A Polícia Federal concluiu, nesta segunda-feira (15/12), o inquérito policial que apura a prática de “rachadinha” na Prefeitura de Bagé e na Câmara de Vereadores. A investigação encerra-se após a deflagração de três fases da Operação Coactum, que apurou o desvio sistemático de recursos públicos ao longo de sete anos.
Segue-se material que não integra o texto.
(** How [polite_get] ends on the reply of its last request, the [n]-th
    after the first: a fault is raised once [retries] earlier faults have
    used up the budget, any other status from 400 on is raised at once, and
    a status below 400 is returned. *)
Definition polite_get_end (retries : Z) (n : nat) (last : reply)
    (res : result response) : Prop :=
  match last with
  | NetworkFailure => Z.of_nat n = retries /\ res = Exc RequestException
  | Reply r =>
      if retryable last
      then Z.of_nat n = retries /\ res = Exc (HTTPError (status_code r))
      else if 400 <=? status_code r
           then res = Exc (HTTPError (status_code r))
           else res = Val r
  end.

(** The filter of the scan driver, in the words of the specification:
    the input type is 1, there is an [inputHex] field and, when a
    destination filter is configured, [destId] is the configured one. *)
Definition passes_filter {cfg : Config} (tx : json) : Prop :=
  (exists d, tx = JObj d)
  /\ eq_int (value_item tx "inputType") 1 = true
  /\ value_mem tx "inputHex" = true
  /\ match QUTIL_DEST_ID with
     | Some id => id <> EmptyString -> value_item tx "destId" = JStr id
     | None => True
     end.

(** The events of the work on one transaction: a decoder call on a
    transaction that passes the filter, or an appended match. *)
Definition is_tx_event {cfg : Config} (ev : event) : Prop :=
  match ev with
  | EvDecode tx input_hex =>
      passes_filter tx /\ input_hex = value_item tx "inputHex"
  | EvAppend _ => True
  | _ => False
  end.

Definition decode_filtered {cfg : Config} (ev : event) : Prop :=
  match ev with
  | EvDecode tx input_hex =>
      passes_filter tx /\ input_hex = value_item tx "inputHex"
  | _ => True
  end.

(** The world after the request of a tick has been answered. *)
Definition after_request (tick : Z) (w : world) : world :=
  set_sent (S (sent w)) (add_event (EvGet tick) w).

(** The world after a tick has been closed with the progress state [st]:
    [save_state] has been called and the progress file holds [st]. *)
Definition after_save (st : json) (w : world) : world :=
  set_state_file (Holds st) (add_event (EvSave st) w).

(** A progress document on which [scan] cannot start: it is not an object,
    or its [next_tick] is [null], an array, an object, a number that is not
    finite, or a string that [int] refuses. *)
Inductive unusable_state {rt : Runtime} : json -> Prop :=
| unusable_null : unusable_state JNull
| unusable_bool b : unusable_state (JBool b)
| unusable_int z : unusable_state (JInt z)
| unusable_float f : unusable_state (JFloat f)
| unusable_str s : unusable_state (JStr s)
| unusable_arr l : unusable_state (JArr l)
| unusable_tick_null d :
    dict_get d "next_tick" = Some JNull -> unusable_state (JObj d)
| unusable_tick_arr d l :
    dict_get d "next_tick" = Some (JArr l) -> unusable_state (JObj d)
| unusable_tick_obj d d' :
    dict_get d "next_tick" = Some (JObj d') -> unusable_state (JObj d)
| unusable_tick_nan d :
    dict_get d "next_tick" = Some (JFloat S754_nan) -> unusable_state (JObj d)
| unusable_tick_inf d s :
    dict_get d "next_tick" = Some (JFloat (S754_infinity s)) ->
    unusable_state (JObj d)
| unusable_tick_str d s :
    dict_get d "next_tick" = Some (JStr s) -> int_of_str s = None ->
    unusable_state (JObj d).

(** A computation [c] ends, with a value or an exception, whatever the
    world it starts in. *)
Definition settles {A : Type} (c : M A) : Prop :=
  forall w, fst (c w) <> Pending.

(** The transaction of a wrapper: [(w or {}).get("transaction") or {}]. *)
Definition wrapped_tx (wrap : json) : outcome json :=
  match value_get (py_or wrap (JObj [])) "transaction" JNull with
  | Ret inner => Ret (py_or inner (JObj []))
  | Raise e => Raise e
  end.

(** Worlds and runtimes for the examples. *)
Definition empty_world : world := mkWorld Absent Absent 0 [].

(** [float] on the header texts of the examples. *)
Definition float_of_header (s : string) : option spec_float :=
  if String.eqb s "2" then Some (S754_finite false 1 1)
  else if String.eqb s "-1" then Some (S754_finite true 1 0)
  else if String.eqb s "nan" then Some S754_nan
  else if String.eqb s "inf" then Some (S754_infinity false)
  else None.

(** [time.sleep] as CPython has it: NaN and a negative length are refused
    with [ValueError], a length of [2^63] nanoseconds or more, of either
    sign, with [OverflowError]. *)
Definition sleep_refuses (f : spec_float) : option exn :=
  match f with
  | S754_zero _ => None
  | S754_nan => Some ValueError
  | S754_infinity _ => Some OverflowError
  | S754_finite s m e =>
      if (if 0 <=? e then 2 ^ 63 <=? Z.pos m * 2 ^ e * 10 ^ 9
          else 2 ^ 63 * 2 ^ (- e) <=? Z.pos m * 10 ^ 9)
      then Some OverflowError
      else if s then Some ValueError else None
  end.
Segundo a PF, entre 2017 e 2024, servidores públicos municipais teriam sido obrigados a repassar parte de seus salários a uma organização criminosa. De acordo com a investigação, os valores arrecadados eram direcionados para fins eleitorais em benefício de dois partidos políticos, sem a devida declaração à Justiça Eleitoral. Os nomes das siglas não foram divulgados.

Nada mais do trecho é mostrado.